Endemiten-Forschung im Nationalpark Gesäuse

Forscherin Sandra Aurenhammer bei der Arbeit in der Odelsteinhöhle in Johnsbach. (Foto: Christian Komposch, Ökoteam)

Vor zwölf Jahren wurde im Nationalpark Gesäuse eine neue Tierart entdeckt: Astrids Steinfliege (Leuctra astridae). „Der Name „Astrids Steinfliege“ für eine von mir erstmals beschriebene Art, ist für mich die Verknüpfung meiner beiden Leidenschaften.

Zum einen ist Astrid der Name meiner Frau. Sie liebt die Berge und die Quellen, an welchen diese Tiere leben. Zum anderen sind die Stein- und Köcherfliegen meine große Leidenschaft,“ erläutert Wolfram Graf von der Universität für Bodenkultur in Wien. Es handelt sich um einen besonderen Fund, denn diese Art ist bis heute nur aus dem Gesäuse bekannt. Die nächstverwandten Arten finden sich in den südlichen Westalpen.

150 seltene Tierarten im Gesäuse

Arten, die ein so kleinräumiges Verbreitungsgebiet haben, nennt man Endemiten. Der Nationalpark Gesäuse ist eine „Endemiten-Schatzkiste“. Kein anderes Gebiet in Österreich beherbergt eine solche Vielfalt an endemischen Arten. Im Rahmen eines mehrjährigen geförderten Projektes konnten die Nachweise von endemischen Arten im Gebiet erhöht werden. Insgesamt zählt man derzeit 30 endemische Pflanzenarten und mehr als 150 endemische Tierarten im Nationalpark Gesäuse.
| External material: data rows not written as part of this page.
(** * Hit-or-Miss transform for tumor detection: a shallow embedding of
    [apply_hit_or_miss] (src/main.py) and of the OpenCV primitives it calls.

    Images are [uint8] matrices: a [grid] is a list of rows, each a list of
    samples in [Z].  Row index first ([y]), column index second ([x]), as
    numpy and OpenCV index them. *)

From Stdlib Require Import String Ascii ZArith List Lia Bool.
Import ListNotations.
Open Scope bool_scope.
Open Scope Z_scope.

Definition grid := list (list Z).

(** Row lengths of a grid; two grids have the same width and height
    exactly when their [dims] agree. *)
Definition dims (g : grid) : list nat := map (@length Z) g.

(** A rectangular [h] x [w] grid, as every numpy array is. *)
Definition shape (h w : nat) (g : grid) : Prop := dims g = repeat w h.

(** The sample [g[y, x]], if the cell exists. *)
Definition cell (g : grid) (y x : nat) : option Z :=
  match nth_error g y with
  | Some row => nth_error row x
  | None => None
  end.

(** [g[y, x]], with 0 outside the array (used only to state properties). *)
Definition at_ (g : grid) (y x : nat) : Z :=
  match cell g y x with Some v => v | None => 0 end.

(** Pairs each element with its index, counting from [n]. *)
Fixpoint indexed_from {A} (n : nat) (l : list A) : list (nat * A) :=
  match l with
  | [] => []
  | a :: t => (n, a) :: indexed_from (S n) t
  end.

Definition indexed {A} (l : list A) : list (nat * A) := indexed_from 0 l.

Fixpoint zip_with {A B C} (f : A -> B -> C) (l1 : list A) (l2 : list B) : list C :=
  match l1, l2 with
  | a :: t1, b :: t2 => f a b :: zip_with f t1 t2
  | _, _ => []
  end.

(** ** [cv2.threshold(src, thresh, maxval, cv2.THRESH_BINARY)]
    OpenCV: [dst(x,y) = maxval if src(x,y) > thresh else 0]; for 8-bit
    images the threshold is [floor thresh]. *)
Definition threshold_binary (thresh maxval : Z) (src : grid) : grid :=
  map (map (fun v => if thresh <? v then maxval else 0)) src.

(** ** [cv2.bitwise_not] and [cv2.bitwise_and] on 8-bit images. *)
Definition bitwise_not (src : grid) : grid :=
  map (map (fun v => Z.land (Z.lnot v) 255)) src.

Definition bitwise_and (a b : grid) : grid :=
  zip_with (zip_with Z.land) a b.

(** ** [cv2.getStructuringElement(cv2.MORPH_ELLIPSE, (w, h))]
    OpenCV computes, for row [i] with [dy = i - r] and [|dy| <= r],
    [dx = cvRound(c * sqrt((r*r - dy*dy) / (r*r)))] with [r = h/2],
    [c = w/2], and sets the cells [max(c-dx,0) <= j < min(c+dx+1,w)] to 1.
    The rounding is computed here exactly:
    [round(c * sqrt(n) / r) = floor((sqrt(4 c^2 n) + r) / (2 r))], and
    [floor] of [sqrt] may be taken first because [r] is an integer. *)
Definition ellipse_dx (c r dy : Z) : Z :=
  if r =? 0 then 0
  else (Z.sqrt (4 * c * c * (r * r - dy * dy)) + r) / (2 * r).

Definition ellipse_row (w h i : Z) : list Z :=
  let r := h / 2 in
  let c := w / 2 in
  let dy := i - r in
  let '(j1, j2) :=
    if Z.abs dy <=? r then
      let dx := ellipse_dx c r dy in (Z.max (c - dx) 0, Z.min (c + dx + 1) w)
    else (0, 0) in
  map (fun j => if (j1 <=? Z.of_nat j) && (Z.of_nat j <? j2) then 1 else 0)
      (seq 0 (Z.to_nat w)).

Definition getStructuringElement_ellipse (w h : Z) : grid :=
  map (fun i => ellipse_row w h (Z.of_nat i)) (seq 0 (Z.to_nat h)).

(** ** numpy slice assignment [k[r0:r1, c0:c1] = v] (bounds clipped to the
    array, as numpy clips slices). *)
Definition slice_assign (r0 r1 c0 c1 : nat) (v : Z) (k : grid) : grid :=
  map (fun '(i, row) =>
         map (fun '(j, e) =>
                if (r0 <=? i)%nat && (i <? r1)%nat && (c0 <=? j)%nat && (j <? c1)%nat
                then v else e)
             (indexed row))
      (indexed k).

(** ** [cv2.erode(src, kernel, iterations=1)]
    The kernel's nonzero cells are collected first (OpenCV's
    [preprocess2DKernel]); the anchor is the default [(-1,-1)], i.e. the
    kernel centre [(w/2, h/2)]; the border is [BORDER_CONSTANT] with
    [morphologyDefaultBorderValue()], which for erosion is the largest
    value of the type, 255: samples outside the image never lower the
    minimum. *)
Definition kernel_coords (k : grid) : list (nat * nat) :=
  flat_map (fun '(i, row) =>
              flat_map (fun '(j, e) => if e =? 0 then [] else [(i, j)])
                       (indexed row))
           (indexed k).

Definition pix (src : grid) (y x : Z) : Z :=
  if (y <? 0) || (x <? 0) then 255
  else match nth_error src (Z.to_nat y) with
       | Some row => match nth_error row (Z.to_nat x) with
                     | Some v => v
                     | None => 255
                     end
       | None => 255
       end.

Definition erode_at (src : grid) (coords : list (nat * nat)) (ay ax y x : Z) : Z :=
  fold_left (fun acc '(i, j) =>
               Z.min acc (pix src (y + Z.of_nat i - ay) (x + Z.of_nat j - ax)))
            coords 255.
(** [add_gemd_assets] hands over the tags and the file links of every
    collection it reads. *)
Lemma add_gemd_assets_holds G uid fields flags sep G' ckey assets atts att key v :
  add_gemd_assets G uid fields flags sep = Ok G' → indices_listed G →
  collection_read flags ckey = true → assoc ckey fields = Some assets →
  py_iter assets = Ok atts → att ∈ atts → inline_value att = Some (key, v) →
  held uid key v G'.
Proof.
  intros Ha Hl Hread Hc Hit Hin Hv. pose proof (inline_value_key _ _ _ Hv) as Hkey.
  assert (∀ enabled k G0 G1,
    add_assets_of enabled k uid fields sep G0 = Ok G1 →
    (indices_listed G0 → indices_listed G1)
    ∧ (held uid key v G0 → held uid key v G1)
    ∧ (enabled = true → k = ckey → indices_listed G0 → held uid key v G1)) as Hone.
  { intros enabled k G0 G1 Hstep. split_and!.
    - intros H0. eapply (add_assets_of_keeps indices_listed); [|exact H0|exact Hstep].
      intros. by eapply indices_listed_add_to_graph.
    - intros H0. eapply (add_assets_of_keeps (held uid key v)); [|exact H0|exact Hstep].
      intros. by eapply held_add_to_graph.
    - intros -> -> H0. by eapply add_assets_of_holds. }
  unfold add_gemd_assets in Ha.
  destruct (add_assets_of _ "parameters" _ _ _ _) as [G1| |] eqn:E1; simpl in Ha; [|done..].
  destruct (add_assets_of _ "properties" _ _ _ _) as [G2| |] eqn:E2; simpl in Ha; [|done..].
  destruct (add_assets_of _ "conditions" _ _ _ _) as [G3| |] eqn:E3; simpl in Ha; [|done..].
  destruct (add_assets_of _ "file_links" _ _ _ _) as [G4| |] eqn:E4; simpl in Ha; [|done..].
  destruct (Hone _ _ _ _ E1) as (L1 & K1 & N1).
  destruct (Hone _ _ _ _ E2) as (L2 & K2 & N2).
  destruct (Hone _ _ _ _ E3) as (L3 & K3 & N3).
  destruct (Hone _ _ _ _ E4) as (L4 & K4 & N4).
  destruct (Hone _ _ _ _ Ha) as (L5 & K5 & N5).
  unfold collection_read in Hread.
  destruct (bool_decide (ckey ∈ ["parameters"; "properties"; "conditions"])) eqn:Hattr.
  - apply bool_decide_eq_true in Hattr.
    apply elem_of_cons in Hattr as [->|Hattr]; [by auto 10|].
    apply elem_of_cons in Hattr as [->|Hattr]; [by auto 10|].
    apply list_elem_of_singleton in Hattr as ->. by auto 10.
  - destruct (String.eqb ckey "file_links") eqn:Hfl.
    { apply String.eqb_eq in Hfl as ->. by auto 10. }
    destruct (String.eqb ckey "tags") eqn:Htg; [|done].
    apply String.eqb_eq in Htg as ->. by auto 10.
Qed.
(** C1 (as the code has it): a [Close] that succeeds sets [closed], a
    [Commit] that succeeds sets [committed], a [Cancel] that is let in sets
    [cancelled].  Once a flag is set, [Write] and [Commit] are turned away
    with the message that names the first flag set, in the order closed,
    committed, cancelled; [Cancel] is turned away once [closed] or
    [committed] is set, and [Close] once [closed] is set.  A call that is
    turned away changes neither the session nor the trace nor the provider. *)
Theorem C1_calls_after_a_terminal_flag (fuel : nat) (w : kodo.writer)
  (u : kodo.upload) (p : list Byte.byte) (st : World B) (msg : string) :
  Spec.finalized w = Some msg ->
  (kodo.Write d u w p st = ((Return (0, Some (Errorf msg)), w), st)
   /\ kodo.Commit d w st = ((Some (Errorf msg), w), st))
  /\ (kodo.closed w = true ->
      msg = "already closed"
      /\ kodo.Close d w st = ((Some (Errorf msg), w), st)
      /\ kodo.Cancel d fuel w st = ((Return (Some (Errorf msg)), w), st))
  /\ (kodo.closed w = false -> kodo.committed w = true ->
      msg = "already committed"
      /\ kodo.Cancel d fuel w st = ((Return (Some (Errorf msg)), w), st))
  /\ (forall w0 w1 (st0 st1 : World B),
        kodo.Close d w0 st0 = ((None, w1), st1) -> kodo.closed w1 = true)
  /\ (forall w0 w1 (st0 st1 : World B),
        kodo.Commit d w0 st0 = ((None, w1), st1) ->
        Spec.finalized w1 = Some "already committed")
  /\ (forall w0 (st0 : World B),
        kodo.closed w0 = false -> kodo.committed w0 = false ->
        kodo.cancelled (snd (fst (kodo.Cancel d fuel w0 st0))) = true).
Proof.
  intros Hfin.
  split; [|split; [|split; [|split; [|split]]]].
  - split; [now apply Write_turned_away|].
    unfold Spec.finalized in Hfin. unfold kodo.Commit, ret.
    destruct (kodo.closed w); [inversion Hfin; reflexivity|].
    destruct (kodo.committed w); [inversion Hfin; reflexivity|].
    destruct (kodo.cancelled w); [inversion Hfin; reflexivity|].
    discriminate.
  - unfold Spec.finalized in Hfin.
    intros Hc. rewrite Hc in Hfin. inversion Hfin; subst msg.
    unfold kodo.Close, kodo.Cancel, ret. rewrite Hc. repeat split.
  - unfold Spec.finalized in Hfin.
    intros Hc Hm. rewrite Hc, Hm in Hfin. inversion Hfin; subst msg.
    unfold kodo.Cancel, ret. rewrite Hc, Hm. repeat split.
  - intros w0 w1 st0 st1. unfold kodo.Close, bind, ret.
    destruct (kodo.closed w0); [discriminate|].
    destruct (kodo.close d w0 st0) as [w2 st2].
    destruct (kodo.err w2); [discriminate|]. intros [= <- <-]. reflexivity.
  - intros w0 w1 st0 st1. unfold kodo.Commit, bind, ret.
    destruct (kodo.closed w0) eqn:Hc; [discriminate|].
    destruct (kodo.committed w0); [discriminate|].
    destruct (kodo.cancelled w0); [discriminate|].
    destruct (kodo.close d w0 st0) as [w2 st2] eqn:Hcl.
    apply close_keeps in Hcl as (_ & _ & _ & Hc2 & _).
    destruct (kodo.err w2); [discriminate|]. intros [= <- <-].
    unfold Spec.finalized. simpl. now rewrite Hc2, Hc.
  - intros w0 st0 Hc Hm. unfold kodo.Cancel, bind, ret. rewrite Hc, Hm.
    destruct (kodo.close d w0 st0) as [w2 st2].
    destruct (kodo.Delete d fuel _ st2) as [[[e|]|m| |] st3]; reflexivity.
Qed.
Überraschungsfund in der Odelsteinhöhle

Bei den Tierarten gelangen neben „Astrids Steinfliege“ mehrere Sensationsfunde im Gesäuse: Der Steirische Nordostalpen-Blindkäfer (Arctaphaenops angulipennis styriacus) wurde erstmals seit 80 Jahren in einer Höhle im Gesäuse wiedergefunden. Im letzten Jahr kam es erneut zu einem Überraschungsfund in einer Höhle im Gesäuse. Ein Tasterläufer, ein besonders an das Leben in der Finsternis angepasstes Spinnentier, wurde entdeckt. Es handelt sich wohl um eines der seltsamsten Tiere unserer Breiten: Der Tasterläufer (Eukoenenia spelaea) ist ein blinder Zwerg (etwa 1,5 Millimeter) mit zweigeteiltem Körper, mächtigen Zangen und laufbeinartigen Tastern. Der Nachweis in der Odelsteinhöhle in Johnsbach ist einer von nur vier gesicherten Nachweisen dieser Art in Österreich.
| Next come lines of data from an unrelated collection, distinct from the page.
Definition errDecode : error := ErrNew "gob: decoding failed".

(** [NewDecoder(r).Decode(ml)] for a stream that defines the type
    [mdsLabels] as [Encode] does and then holds one value of it.  A
    stream that defines another type, or no type, is an error here. *)
Definition Decode (ml : mdsLabels) (s : string) : mdsLabels * option error :=
  match nextMessage s with
  | None => (ml, Some errDecode)
  | Some (buf, rest) =>
      match decodeInt buf with
      | None => (ml, Some errDecode)
      | Some (id, wire) =>
          if (id =? - mdsLabelsId)%Z && String.eqb wire mdsLabelsWire then
            match nextMessage rest with
            | None => (ml, Some errDecode)
            | Some (buf2, _) =>
                match decodeInt buf2 with
                | None => (ml, Some errDecode)
                | Some (id2, body) =>
                    if (id2 =? mdsLabelsId)%Z then
                      let '(ml', ok) := decodeStruct ml body in
                      (ml', if ok then None else Some errDecode)
                    else (ml, Some errDecode)
                end
            end
          else (ml, Some errDecode)
      end
  end.

End Gob.

(** [mdsLabels.Hash]: the error of [Encode] is not looked at. *)
Definition Hash (ml : mdsLabels) : string := Gob.Encode ml.

(** [UnHash], a method of the pointer: decodes into the receiver [ml]. *)
Definition UnHash (ml : mdsLabels) (hash : string) : mdsLabels * option error :=
  Gob.Decode ml hash.


(** ** Metric samples *)

Inductive ValueType : Type := CounterValue | GaugeValue.

(** The two descriptors of the collector: [m.MDSState] with the labels
    fs, name, rank, state and [m.MDSBlockedOps] with the labels fs, name,
    state, optype, fs_optype, flag_point, inode. *)
Inductive Desc : Type := MDSState | MDSBlockedOps.

Record Metric : Type := mkMetric {
  metricDesc : Desc;
  valueType : ValueType;
  value : Z;
  labelValues : list string
}.

(** [prometheus.MustNewConstMetric]: every call of the collector passes as
    many label values as its descriptor has labels.  The values sent are
    integers (the constant 1 and the value of an [int32] counter), which
    [float64] holds exactly. *)
Definition MustNewConstMetric (d : Desc) (t : ValueType) (v : Z)
           (labels : list string) : Metric :=
  mkMetric d t v labels.

(** ** The buffered channel [m.ch] *)

Record Chan : Type := mkChan {
  buf : list Metric;
  capacity : nat
}.

(** [make(chan prometheus.Metric, n)] *)
Definition make (n : nat) : Chan := mkChan [] n.

(** [ch <- x] when it can proceed; [None] when the buffer is full and the
    send would block. *)
Definition send (c : Chan) (x : Metric) : option Chan :=
  if (length (buf c) <? capacity c)%nat then Some (mkChan (buf c ++ [x]) (capacity c))
  else None.

(** [select { case ch <- x: default: }]: the default branch is taken when
    the send would block. *)
Definition trySend (c : Chan) (x : Metric) : Chan :=
  match send c x with
  | Some c' => c'
  | None => c
  end.

(** The receive of [select { case cc, ok := <-ch: ... default: ... }]:
    [None] is the default branch.  The channel is never closed while the
    process runs (the deferred [close] of [backgroundCollect] sits behind a
    loop without exit), so [ok] is true for every value received. *)
Definition tryRecv (c : Chan) : option (Metric * Chan) :=
  match buf c with
  | [] => None
  | cc :: rest => Some (cc, mkChan rest (capacity c))
  end.

(** ** The log *)

Inductive Entry : Type :=
| LogDebug (msg : string) (fields : list (string * string))
| LogError (msg : string) (e : error) (fields : list (string * string)).

(** ** Payloads of the cluster commands (the fields the collector reads) *)

(** The outcome of a command followed by [json.Unmarshal] of its output. *)
Inductive reply (A : Type) : Type :=
| Failed (e : error)        (* the command returned an error *)
| Garbled (e : error)       (* its output is not the expected JSON *)
| Decoded (a : A).
Arguments Failed {A} e.
Arguments Garbled {A} e.
Arguments Decoded {A} a.

Record mdsInfo : Type := mkInfo {
  info_Name : string;
  info_Rank : Z;
  info_State : string
}.

(** One entry of [mdsStat.FSMap.Filesystems]; [fs_Info] lists the values
    of the map [Info] in the order the [range] of line 176 visits them.  Go
    does not fix this order: the next answer may list the same daemons in
    another order ([sameStat] below). *)
Record mdsFilesystem : Type := mkFilesystem {
  fs_FSName : string;
  fs_Info : list mdsInfo
}.

Record mdsStat : Type := mkStat {
  Filesystems : list mdsFilesystem
}.

(** One entry of [healthDetailCheck.Checks]: the messages of [Detail]. *)
Record healthCheck : Type := mkCheck {
  Detail : list string
}.

Record healthDetailCheck : Type := mkHealth {
  Checks : gmap string healthCheck
}.

Record mdsStatus : Type := mkStatus {
  mss_State : string;
  mss_FsName : string
}.

(** One entry of [mdsSlowOp.Ops]. *)
Record slowOp : Type := mkOp {
  op_Description : string;
  op_FlagPoint : string;          (* TypeData.FlagPoint *)
  op_OpType : string              (* TypeData.OpType *)
}.

Record mdsSlowOp : Type := mkSlowOp {
  Ops : list slowOp
}.

(** ** The collector *)

(** [pollers] is not a field of the Go struct: it counts the goroutines
    that run [backgroundCollect], one for each [go] statement executed. *)
Record MDSCollector : Type := mkCollector {
  background : bool;
  logger : list Entry;
  ch : Chan;
  runMDSStatFn : reply mdsStat;
  runCephHealthDetailFn : reply healthDetailCheck;
  runMDSStatusFn : string -> reply mdsStatus;
  runBlockedOpsCheckFn : string -> reply mdsSlowOp;
  pollers : nat
}.

Definition setCh (m : MDSCollector) (c : Chan) : MDSCollector :=
  mkCollector (background m) (logger m) c (runMDSStatFn m)
    (runCephHealthDetailFn m) (runMDSStatusFn m) (runBlockedOpsCheckFn m) (pollers m).

Definition logEntry (m : MDSCollector) (e : Entry) : MDSCollector :=
  mkCollector (background m) (logger m ++ [e]) (ch m) (runMDSStatFn m)
    (runCephHealthDetailFn m) (runMDSStatusFn m) (runBlockedOpsCheckFn m) (pollers m).

(** The [go] statement: one more goroutine.  The goroutine executes
    [backgroundCollect] from then on, next to its caller: its rounds are
    those of [backgroundCollect] and [pollRounds], and what it writes and
    logs while the call of [Collect] that started it is still in its loop
    are events of [CollectAlongside]. *)
Definition spawn (m : MDSCollector) : MDSCollector :=
  mkCollector (background m) (logger m) (ch m) (runMDSStatFn m)
    (runCephHealthDetailFn m) (runMDSStatusFn m) (runBlockedOpsCheckFn m)
    (S (pollers m)).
Nationalpark will weiter forschen

Die meisten endemischen Arten im Gesäuse sind besonders an das Leben unter widrigen Bedingungen angepasst. Sie haben sich diese Fähigkeit in der letzten Eiszeit angeeignet und sind jetzt meist in den Gipfelbereichen oder eben in Höhlen anzutreffen. „Dort sind sie im Nationalpark auch gut geschützt, allein die lebensbedrohliche Klimaerwärmung macht auch vor einer Schutzgebietsgrenze nicht Halt. Der Nationalpark Gesäuse wird sich auch in den nächsten Jahren seinen Endemiten widmen und versuchen, mehr über diese verborgenen Schätze zu erfahren. Der Schlüssel, diesen gefährdeten Arten eine Überlebenschance zu geben, ist die Erforschung ihrer Verbreitung und Lebensraumansprüche,“ zeigt sich Daniel Kreiner, Forschungsleiter im Nationalpark Gesäuse, begeistert.